Shel Israel (August 1944 – August 13, 2025) was a writer and speaker on social media issues.

In 2009 he completed a book called Twitterville on business uses for Twitter, published in September 2009. He has contributed editorially to BusinessWeek, Dow Jones Co, and FastCompany.TV.

He co-authored with Robert Scoble the book Naked Conversations, How Blogs are Changing the Way Businesses Talk with Customers (John Wiley & Son, 2006); in 2014 he released another book with Scoble, titled Age of Context: Mobile, Sensors, Data and the Future of Privacy. In September 2015 he self-published Lethal Generosity: Contextual Technology and the Competitive Edge discussing why technology and social changes are causing companies to lose control of their brands as their customers gain it. The three books are a trilogy that reveal the amazing changes technology has imposed on work and life over a ten-year-period.
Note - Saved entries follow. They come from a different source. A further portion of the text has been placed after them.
Lemma encodeBasicProperties_sound p bs flags rest :
  wf_props p → encodeBasicProperties p = Ok (bs, flags) → Z.of_nat (length bs) < 2 ^ 32 →
  createContentPropertiesTable (decodeBasicHeaderFlags flags) (bs ++ rest)
    = Ok (relay_props p, rest).
Proof.
  intros (Hdm & Hpr & Hts & Hhd) Henc Hlen.
  destruct p as [ct ce hd dm pr cid rt ex mid [sec nsec] ty uid aid rsv].
  cbn in Hdm, Hpr, Hts, Hhd. unfold encodeBasicProperties in Henc.
  cbn [ContentType ContentEncoding Headers DeliveryMode Priority CorrelationID ReplyTo
    Expiration MessageID Timestamp Type_ UserID AppID Reserved] in Henc.
  inv_ok. inv_fields. cbn [fst snd] in *. subst.
  rewrite header_flags_fields.
  rewrite !Z.lor_spec, !testbit_field by lia. rewrite !Z.testbit_0_l.
  cbn [Z.eqb Pos.eqb]. rewrite ?andb_false_r, ?andb_true_r, ?orb_false_r, ?orb_false_l.
  rewrite <-!app_assoc. cbn [app]. unfold createContentPropertiesTable, empty_props.
  rewrite !length_app in Hlen.
  shortstr_field "contentType" set_ContentType ct.
  shortstr_field "contentEncoding" set_ContentEncoding ce.
  rewrite headers_step by (done || lia). cbn [set_Headers].
  rewrite deliveryMode_step by done. cbn [set_DeliveryMode].
  rewrite priority_step by done. cbn [set_Priority].
  shortstr_field "correlationID" set_CorrelationID cid.
  shortstr_field "replyTo" set_ReplyTo rt.
  shortstr_field "expiration" set_Expiration ex.
  shortstr_field "messageID" set_MessageID mid.
  rewrite timestamp_step by done. cbn [set_Timestamp].
  shortstr_field "type" set_Type_ ty.
  shortstr_field "userID" set_UserID uid.
  shortstr_field "appID" set_AppID aid.
  shortstr_field "reserved" set_Reserved rsv.
  done.
Qed.

Lemma decodeBasicHeaderFlags_mod flags :
  decodeBasicHeaderFlags (flags mod 256 ^ Z.of_nat 2) = decodeBasicHeaderFlags flags.
Proof.
  rewrite pow_256, !header_flags_fields. rewrite !Z.mod_pow2_bits_low by lia. done.
Qed.

Lemma parseBasicHeader_payload classID body p payload :
  u16 classID → u64 (Z.of_nat (length body)) → wf_props p →
  header_payload classID body p = Ok payload → Z.of_nat (length payload) < 2 ^ 32 →
  parseBasicHeader payload
    = Ok (MkHeader 0 classID (Z.of_nat (length body)) (relay_props p)).
Proof.
  intros Hc Hb Hwf Hp Hlen. unfold header_payload in Hp. inv_ok. rename l into bs.
  rewrite !length_app in Hlen. unfold u16, u64 in *.
  unfold parseBasicHeader, run.
  rewrite bind_reader. unfold wrap at 1, DecodeShortInt at 1.
  rewrite read_be_enc_small by (simpl; lia). cbn [map_err].
  rewrite bind_reader. unfold wrap at 1, DecodeShortInt at 1.
  rewrite read_be_enc_small by (simpl; lia). cbn [map_err].
  rewrite decide_False by lia.
  rewrite bind_reader. unfold wrap at 1, DecodeLongLongUInt.
  rewrite read_be_enc_small by (simpl; lia). cbn [map_err].
  rewrite bind_reader. unfold wrap at 1, DecodeShortInt.
  rewrite read_be_enc. cbn [map_err].
  rewrite bind_reader, decodeBasicHeaderFlags_mod. unfold wrap.
  rewrite <-(app_nil_r bs). erewrite encodeBasicProperties_sound by (done || lia). done.
Qed.

(** The priorities 10 to 255 that a queue may be declared with cannot be used:
    a content header carrying one does not parse. *)
Lemma priority_above_9_refused z props rest :
  9 < z < 256 → decode_property "priority" props (be_enc 1 z ++ rest)
    = Err (Msg "priority must be between 0 and 9").
Proof.
  intros Hz.
  change (decode_property "priority" props) with
    (priority ← wrap "failed to decode priority" ReadByte;
     if decide (Z_of_byte priority < 0 ∨ 9 < Z_of_byte priority)
     then rfail (Msg "priority must be between 0 and 9")
     else mret (set_Priority (Z_of_byte priority) props)).
  rewrite bind_reader, octet_property by lia. rewrite Z_of_byte_small by lia.
  rewrite decide_True by lia. done.
Qed.

(** A message's properties as a client sets them, used by the witnesses. *)
Definition sample_props : BasicProperties :=
  MkProps "text/plain" "" (Some sample_table) 2 5 "c-1" "" "60000" "" (1700000000, 250) "" "" "app" "".

Lemma sample_props_wf : wf_props sample_props.
Proof.
  split; [by right; right|]. split; [done|]. split; [by apply (bool_decide_unpack _)|].
  apply sample_table_wf.
Qed.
He has co-authored (with Robert Scoble) the book The Fourth Transformation: How Augmented Reality & Artificial Intelligence Will Change Everything (Patrick Brewster Press, Dec 7, 2016).
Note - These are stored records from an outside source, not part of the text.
Lemma parse_queue c :
  wf_method c → class_of c = QUEUE → parseQueueMethod (method_of c) (arguments_of c) = Ok (read_back c).
Proof.
  destruct c; try done; split_method.
  - apply (parses_at_least 6); [arguments_length|]. parses_tac.
  - apply (parses_at_least 6); [arguments_length|]. parses_tac.
  - apply (parses_at_least 6); [arguments_length|]. parses_tac.
  - apply (parses_at_least 4); [arguments_length|]. parses_tac.
  - apply (parses_at_least 6); [arguments_length|]. parses_tac.
Qed.

Lemma parse_exchange c :
  wf_method c → class_of c = EXCHANGE →
  parseExchangeMethod (method_of c) (arguments_of c) = Ok (read_back c).
Proof.
  destruct c; try done; split_method.
  - apply (parses_at_least 6); [arguments_length|]. parses_tac.
  - apply (parses_at_least 6); [arguments_length|]. parses_tac.
Qed.

Lemma parse_channel c :
  wf_method c → class_of c = CHANNEL →
  parseChannelMethod (method_of c) (arguments_of c) = Ok (read_back c).
Proof.
  destruct c; try done; split_method.
  - destruct Active; reflexivity.
  - destruct Active; reflexivity.
  - change (parseChannelMethod _ ?p) with (parseChannelCloseFrame p).
    unfold parseChannelCloseFrame. rewrite decide_False by arguments_length.
    apply parses_run. parses_tac.
Qed.

Lemma parse_tx c :
  class_of c = TX → parseTxMethod (method_of c) (arguments_of c) = Ok (read_back c).
Proof. by destruct c. Qed.

Lemma slice_app_l i j l l1 l2 :
  i = length l → j = (i + length l1)%nat → slice i j (l ++ l1 ++ l2) = l1.
Proof.
  intros -> ->. unfold slice. rewrite drop_app_length.
  apply take_app_length'. lia.
Qed.

Lemma be_dec_short z : u16 z → be_dec (short z) = z.
Proof. intros. by apply be_dec_enc_small. Qed.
He published commentary on his own blog. Between books and speaking engagements he has contributed editorially to Forbes, FastCompany, BusinessWeek, and Business Insider. He was the host of Global Neighbourhoods with Shel Israel, an online video blog series, which was produced by FastCompany.TV, covering enterprise and trends in social media.

In March 2017, he founded Transformation Group, LLC, a company "dedicated to helping big brands develop and implement Mixed Reality (MR) strategies".

He lived in Silicon Valley, California and frequently spoke on social media related topics.